**Problem description**
Of all the lines in the entries below, give again exactly those starting at the line containing "o_contains := s229_contains;" and ending at the line containing "(** ** The entry points *)", both ends included, and no others.

[Saved entries]
+ + +
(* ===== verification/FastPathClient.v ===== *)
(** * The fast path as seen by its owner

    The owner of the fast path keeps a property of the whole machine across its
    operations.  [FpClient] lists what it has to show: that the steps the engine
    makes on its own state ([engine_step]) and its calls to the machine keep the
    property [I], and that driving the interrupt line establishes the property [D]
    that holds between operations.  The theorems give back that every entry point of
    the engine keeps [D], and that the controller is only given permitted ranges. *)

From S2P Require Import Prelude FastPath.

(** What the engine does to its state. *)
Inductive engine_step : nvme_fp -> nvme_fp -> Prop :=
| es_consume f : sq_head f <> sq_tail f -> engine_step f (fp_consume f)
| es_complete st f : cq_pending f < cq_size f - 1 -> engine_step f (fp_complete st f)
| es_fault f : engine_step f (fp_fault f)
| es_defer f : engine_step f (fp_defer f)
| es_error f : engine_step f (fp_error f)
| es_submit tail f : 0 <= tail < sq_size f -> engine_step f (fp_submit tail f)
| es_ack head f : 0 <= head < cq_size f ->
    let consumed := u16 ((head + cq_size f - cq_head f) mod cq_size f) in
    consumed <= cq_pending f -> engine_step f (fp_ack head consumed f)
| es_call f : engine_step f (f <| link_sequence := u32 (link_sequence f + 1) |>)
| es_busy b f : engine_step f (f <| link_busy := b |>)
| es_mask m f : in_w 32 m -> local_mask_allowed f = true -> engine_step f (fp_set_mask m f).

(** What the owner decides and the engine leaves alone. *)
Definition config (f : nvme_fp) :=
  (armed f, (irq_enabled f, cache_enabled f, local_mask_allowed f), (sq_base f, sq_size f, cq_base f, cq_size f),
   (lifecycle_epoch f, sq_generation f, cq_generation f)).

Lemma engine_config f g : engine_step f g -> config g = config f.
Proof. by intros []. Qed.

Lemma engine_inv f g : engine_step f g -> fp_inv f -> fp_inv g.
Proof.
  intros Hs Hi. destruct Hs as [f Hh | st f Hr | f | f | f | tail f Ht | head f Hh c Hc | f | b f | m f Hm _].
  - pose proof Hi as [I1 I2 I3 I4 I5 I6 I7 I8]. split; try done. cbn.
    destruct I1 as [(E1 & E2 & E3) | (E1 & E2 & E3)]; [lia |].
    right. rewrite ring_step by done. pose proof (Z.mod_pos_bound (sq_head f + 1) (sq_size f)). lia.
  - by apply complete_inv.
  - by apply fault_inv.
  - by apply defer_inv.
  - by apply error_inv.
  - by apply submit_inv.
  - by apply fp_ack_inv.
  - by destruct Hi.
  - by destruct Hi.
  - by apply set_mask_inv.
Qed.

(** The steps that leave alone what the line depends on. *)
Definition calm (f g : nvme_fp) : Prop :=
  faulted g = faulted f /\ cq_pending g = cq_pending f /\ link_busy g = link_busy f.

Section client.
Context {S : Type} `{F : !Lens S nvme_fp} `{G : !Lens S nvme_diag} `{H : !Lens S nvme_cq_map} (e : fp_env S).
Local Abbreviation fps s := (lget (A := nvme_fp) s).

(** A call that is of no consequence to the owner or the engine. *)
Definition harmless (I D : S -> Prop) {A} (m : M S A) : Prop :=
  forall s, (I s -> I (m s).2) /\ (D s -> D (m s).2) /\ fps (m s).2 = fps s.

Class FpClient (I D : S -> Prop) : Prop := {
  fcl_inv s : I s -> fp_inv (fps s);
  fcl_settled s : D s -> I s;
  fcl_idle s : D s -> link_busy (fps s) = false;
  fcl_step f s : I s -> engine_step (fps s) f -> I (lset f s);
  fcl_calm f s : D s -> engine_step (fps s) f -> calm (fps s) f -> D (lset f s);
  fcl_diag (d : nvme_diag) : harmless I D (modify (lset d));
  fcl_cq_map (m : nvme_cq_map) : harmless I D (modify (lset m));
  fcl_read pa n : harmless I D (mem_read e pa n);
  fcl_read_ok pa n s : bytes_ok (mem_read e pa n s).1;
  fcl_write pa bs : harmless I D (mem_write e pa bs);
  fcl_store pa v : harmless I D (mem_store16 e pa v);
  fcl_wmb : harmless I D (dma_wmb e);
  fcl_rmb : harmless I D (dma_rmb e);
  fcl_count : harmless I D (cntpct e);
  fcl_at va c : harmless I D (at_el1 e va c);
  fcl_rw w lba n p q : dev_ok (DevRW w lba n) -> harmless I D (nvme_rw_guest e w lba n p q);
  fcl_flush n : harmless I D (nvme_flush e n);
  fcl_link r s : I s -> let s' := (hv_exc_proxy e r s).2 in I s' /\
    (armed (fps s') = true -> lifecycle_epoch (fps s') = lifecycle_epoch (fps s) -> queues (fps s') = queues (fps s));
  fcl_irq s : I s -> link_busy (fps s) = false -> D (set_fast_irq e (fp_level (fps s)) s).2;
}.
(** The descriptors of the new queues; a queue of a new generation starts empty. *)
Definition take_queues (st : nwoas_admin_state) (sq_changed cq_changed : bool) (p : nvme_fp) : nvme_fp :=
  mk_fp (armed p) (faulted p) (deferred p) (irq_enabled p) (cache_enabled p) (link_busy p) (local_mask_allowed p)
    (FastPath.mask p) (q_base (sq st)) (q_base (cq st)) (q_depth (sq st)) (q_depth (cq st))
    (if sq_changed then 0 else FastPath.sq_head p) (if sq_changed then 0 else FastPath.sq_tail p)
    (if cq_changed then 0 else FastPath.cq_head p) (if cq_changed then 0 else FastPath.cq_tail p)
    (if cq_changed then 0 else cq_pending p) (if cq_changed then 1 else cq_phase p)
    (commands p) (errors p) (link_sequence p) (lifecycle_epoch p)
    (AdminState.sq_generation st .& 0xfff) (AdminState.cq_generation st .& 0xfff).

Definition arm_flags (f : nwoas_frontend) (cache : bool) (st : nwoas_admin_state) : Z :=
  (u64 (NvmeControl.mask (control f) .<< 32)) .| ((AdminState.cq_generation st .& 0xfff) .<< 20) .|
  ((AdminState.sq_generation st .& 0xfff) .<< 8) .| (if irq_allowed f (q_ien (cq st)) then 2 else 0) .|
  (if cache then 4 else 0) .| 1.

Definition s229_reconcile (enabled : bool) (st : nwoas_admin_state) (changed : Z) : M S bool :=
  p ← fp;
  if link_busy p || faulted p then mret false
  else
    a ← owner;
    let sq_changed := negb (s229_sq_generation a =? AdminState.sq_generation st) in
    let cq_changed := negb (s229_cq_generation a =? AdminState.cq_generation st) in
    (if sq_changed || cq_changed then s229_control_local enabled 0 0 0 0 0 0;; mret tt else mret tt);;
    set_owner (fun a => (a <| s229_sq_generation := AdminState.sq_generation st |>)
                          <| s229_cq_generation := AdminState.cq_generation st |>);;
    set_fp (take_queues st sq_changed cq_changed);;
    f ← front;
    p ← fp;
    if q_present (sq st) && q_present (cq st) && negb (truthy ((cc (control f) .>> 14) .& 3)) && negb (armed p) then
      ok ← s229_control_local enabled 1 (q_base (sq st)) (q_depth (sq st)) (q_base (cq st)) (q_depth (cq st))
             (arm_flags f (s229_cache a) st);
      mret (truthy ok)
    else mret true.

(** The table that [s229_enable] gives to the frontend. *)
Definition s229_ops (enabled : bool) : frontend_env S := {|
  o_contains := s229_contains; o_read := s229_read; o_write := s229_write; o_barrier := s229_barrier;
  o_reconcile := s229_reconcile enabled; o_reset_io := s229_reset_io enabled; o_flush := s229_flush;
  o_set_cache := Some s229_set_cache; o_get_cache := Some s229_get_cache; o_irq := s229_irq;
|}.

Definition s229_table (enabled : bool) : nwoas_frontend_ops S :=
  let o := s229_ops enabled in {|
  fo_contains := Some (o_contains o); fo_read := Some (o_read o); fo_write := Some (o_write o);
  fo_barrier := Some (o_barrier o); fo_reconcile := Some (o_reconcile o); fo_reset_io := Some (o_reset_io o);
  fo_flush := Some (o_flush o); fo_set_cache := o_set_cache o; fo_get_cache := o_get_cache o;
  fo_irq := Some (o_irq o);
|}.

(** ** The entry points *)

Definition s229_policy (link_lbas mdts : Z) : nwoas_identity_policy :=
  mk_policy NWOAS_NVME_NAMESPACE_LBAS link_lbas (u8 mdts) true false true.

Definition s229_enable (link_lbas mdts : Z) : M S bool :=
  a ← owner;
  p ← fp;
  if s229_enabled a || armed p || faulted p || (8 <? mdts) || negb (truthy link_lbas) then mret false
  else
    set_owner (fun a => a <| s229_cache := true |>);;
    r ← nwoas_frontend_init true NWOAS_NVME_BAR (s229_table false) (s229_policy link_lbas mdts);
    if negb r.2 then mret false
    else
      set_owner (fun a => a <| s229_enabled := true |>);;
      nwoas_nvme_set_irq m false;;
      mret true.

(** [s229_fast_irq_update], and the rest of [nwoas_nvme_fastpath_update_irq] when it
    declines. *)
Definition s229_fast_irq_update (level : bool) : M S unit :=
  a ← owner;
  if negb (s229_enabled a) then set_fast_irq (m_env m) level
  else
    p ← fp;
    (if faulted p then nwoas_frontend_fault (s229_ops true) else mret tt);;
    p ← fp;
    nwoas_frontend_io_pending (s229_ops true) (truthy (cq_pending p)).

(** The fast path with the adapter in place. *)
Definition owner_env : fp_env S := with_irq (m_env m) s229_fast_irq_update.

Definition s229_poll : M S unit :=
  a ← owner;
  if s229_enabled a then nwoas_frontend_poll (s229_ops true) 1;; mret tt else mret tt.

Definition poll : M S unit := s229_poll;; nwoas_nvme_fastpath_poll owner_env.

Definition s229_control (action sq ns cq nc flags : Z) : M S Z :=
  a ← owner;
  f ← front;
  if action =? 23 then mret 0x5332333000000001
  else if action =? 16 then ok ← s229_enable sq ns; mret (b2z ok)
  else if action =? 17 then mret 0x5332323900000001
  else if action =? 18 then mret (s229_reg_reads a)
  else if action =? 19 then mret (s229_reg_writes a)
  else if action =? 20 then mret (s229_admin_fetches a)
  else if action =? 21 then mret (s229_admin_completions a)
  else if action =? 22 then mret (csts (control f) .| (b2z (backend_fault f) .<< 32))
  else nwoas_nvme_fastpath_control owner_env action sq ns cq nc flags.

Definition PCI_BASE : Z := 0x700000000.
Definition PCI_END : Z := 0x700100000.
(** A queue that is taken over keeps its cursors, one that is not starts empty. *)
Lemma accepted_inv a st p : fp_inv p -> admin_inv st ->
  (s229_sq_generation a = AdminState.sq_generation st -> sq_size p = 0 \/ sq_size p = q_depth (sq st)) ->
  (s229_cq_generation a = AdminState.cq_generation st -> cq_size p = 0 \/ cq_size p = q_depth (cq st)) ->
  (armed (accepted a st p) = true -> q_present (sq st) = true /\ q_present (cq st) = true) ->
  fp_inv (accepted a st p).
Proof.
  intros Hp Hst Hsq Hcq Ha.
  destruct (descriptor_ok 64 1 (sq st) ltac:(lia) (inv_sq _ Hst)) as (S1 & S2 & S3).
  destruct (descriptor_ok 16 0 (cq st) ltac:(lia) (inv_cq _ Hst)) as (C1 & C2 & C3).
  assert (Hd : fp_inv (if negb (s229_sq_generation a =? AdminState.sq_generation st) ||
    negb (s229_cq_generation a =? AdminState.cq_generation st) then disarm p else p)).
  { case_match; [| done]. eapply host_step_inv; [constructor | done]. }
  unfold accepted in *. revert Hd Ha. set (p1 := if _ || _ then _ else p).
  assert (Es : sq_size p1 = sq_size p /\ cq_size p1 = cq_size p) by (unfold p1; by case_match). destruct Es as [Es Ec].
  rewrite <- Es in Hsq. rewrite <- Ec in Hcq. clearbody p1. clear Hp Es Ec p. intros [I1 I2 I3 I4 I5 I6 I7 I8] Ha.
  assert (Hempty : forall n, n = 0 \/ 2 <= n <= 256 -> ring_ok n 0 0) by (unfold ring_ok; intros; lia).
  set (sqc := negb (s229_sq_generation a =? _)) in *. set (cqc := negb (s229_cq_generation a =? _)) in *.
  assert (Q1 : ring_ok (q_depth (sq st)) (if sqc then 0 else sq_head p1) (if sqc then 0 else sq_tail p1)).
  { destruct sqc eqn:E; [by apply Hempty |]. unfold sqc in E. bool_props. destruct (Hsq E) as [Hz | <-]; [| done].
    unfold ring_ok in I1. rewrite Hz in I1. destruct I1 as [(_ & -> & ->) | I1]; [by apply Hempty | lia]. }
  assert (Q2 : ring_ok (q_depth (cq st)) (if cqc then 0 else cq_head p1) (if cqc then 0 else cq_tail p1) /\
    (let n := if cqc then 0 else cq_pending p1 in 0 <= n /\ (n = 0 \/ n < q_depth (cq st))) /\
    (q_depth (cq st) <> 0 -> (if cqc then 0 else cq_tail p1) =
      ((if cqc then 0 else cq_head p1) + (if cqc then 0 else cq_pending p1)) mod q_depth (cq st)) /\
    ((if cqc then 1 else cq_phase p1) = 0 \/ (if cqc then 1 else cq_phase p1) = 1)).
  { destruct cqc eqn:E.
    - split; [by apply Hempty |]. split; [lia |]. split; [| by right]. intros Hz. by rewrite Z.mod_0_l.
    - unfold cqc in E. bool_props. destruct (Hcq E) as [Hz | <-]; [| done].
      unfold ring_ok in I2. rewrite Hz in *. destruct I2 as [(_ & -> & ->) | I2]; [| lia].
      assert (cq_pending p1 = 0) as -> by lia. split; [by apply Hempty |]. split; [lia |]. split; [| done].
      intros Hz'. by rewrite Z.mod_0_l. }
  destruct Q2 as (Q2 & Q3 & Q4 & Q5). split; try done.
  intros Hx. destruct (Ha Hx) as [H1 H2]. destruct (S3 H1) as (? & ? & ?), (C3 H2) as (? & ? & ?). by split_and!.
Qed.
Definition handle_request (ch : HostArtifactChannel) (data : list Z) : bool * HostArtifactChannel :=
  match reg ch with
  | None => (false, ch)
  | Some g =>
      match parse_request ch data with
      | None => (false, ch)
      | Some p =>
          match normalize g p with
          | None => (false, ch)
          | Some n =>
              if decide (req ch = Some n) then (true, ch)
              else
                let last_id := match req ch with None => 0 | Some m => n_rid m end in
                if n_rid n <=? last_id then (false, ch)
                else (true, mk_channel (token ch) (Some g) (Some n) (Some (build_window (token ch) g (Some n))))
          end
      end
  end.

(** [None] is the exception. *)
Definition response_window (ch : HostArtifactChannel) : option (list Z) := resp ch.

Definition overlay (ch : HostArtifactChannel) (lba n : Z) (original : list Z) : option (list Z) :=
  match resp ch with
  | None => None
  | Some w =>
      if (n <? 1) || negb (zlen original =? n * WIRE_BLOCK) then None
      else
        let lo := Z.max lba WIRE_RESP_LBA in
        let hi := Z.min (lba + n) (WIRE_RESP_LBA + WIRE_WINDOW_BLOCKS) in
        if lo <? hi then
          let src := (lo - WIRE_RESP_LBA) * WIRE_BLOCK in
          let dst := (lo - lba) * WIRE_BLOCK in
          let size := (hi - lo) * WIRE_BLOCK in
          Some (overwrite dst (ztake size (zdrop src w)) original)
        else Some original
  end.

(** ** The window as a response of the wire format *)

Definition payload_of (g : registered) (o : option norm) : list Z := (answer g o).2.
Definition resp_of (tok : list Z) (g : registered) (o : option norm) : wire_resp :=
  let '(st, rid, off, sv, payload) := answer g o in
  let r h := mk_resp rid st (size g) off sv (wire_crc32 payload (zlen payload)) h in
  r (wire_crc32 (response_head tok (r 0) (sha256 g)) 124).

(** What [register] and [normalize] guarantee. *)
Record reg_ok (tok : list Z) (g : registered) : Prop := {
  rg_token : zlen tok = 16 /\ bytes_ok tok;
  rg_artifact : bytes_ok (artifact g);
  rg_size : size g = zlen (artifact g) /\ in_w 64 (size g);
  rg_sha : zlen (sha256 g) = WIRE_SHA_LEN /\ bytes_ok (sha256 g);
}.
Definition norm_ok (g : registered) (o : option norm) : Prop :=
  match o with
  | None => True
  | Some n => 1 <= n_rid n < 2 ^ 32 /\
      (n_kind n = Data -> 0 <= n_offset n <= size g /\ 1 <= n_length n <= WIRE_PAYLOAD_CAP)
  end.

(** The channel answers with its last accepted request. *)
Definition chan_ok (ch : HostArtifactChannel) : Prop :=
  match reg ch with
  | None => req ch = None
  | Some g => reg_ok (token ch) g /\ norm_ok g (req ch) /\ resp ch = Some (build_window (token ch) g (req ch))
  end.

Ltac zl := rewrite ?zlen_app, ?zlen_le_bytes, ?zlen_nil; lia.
+ + +
**Task result**
  o_contains := s229_contains; o_read := s229_read; o_write := s229_write; o_barrier := s229_barrier;
  o_reconcile := s229_reconcile enabled; o_reset_io := s229_reset_io enabled; o_flush := s229_flush;
  o_set_cache := Some s229_set_cache; o_get_cache := Some s229_get_cache; o_irq := s229_irq;
|}.

Definition s229_table (enabled : bool) : nwoas_frontend_ops S :=
  let o := s229_ops enabled in {|
  fo_contains := Some (o_contains o); fo_read := Some (o_read o); fo_write := Some (o_write o);
  fo_barrier := Some (o_barrier o); fo_reconcile := Some (o_reconcile o); fo_reset_io := Some (o_reset_io o);
  fo_flush := Some (o_flush o); fo_set_cache := o_set_cache o; fo_get_cache := o_get_cache o;
  fo_irq := Some (o_irq o);
|}.

(** ** The entry points *)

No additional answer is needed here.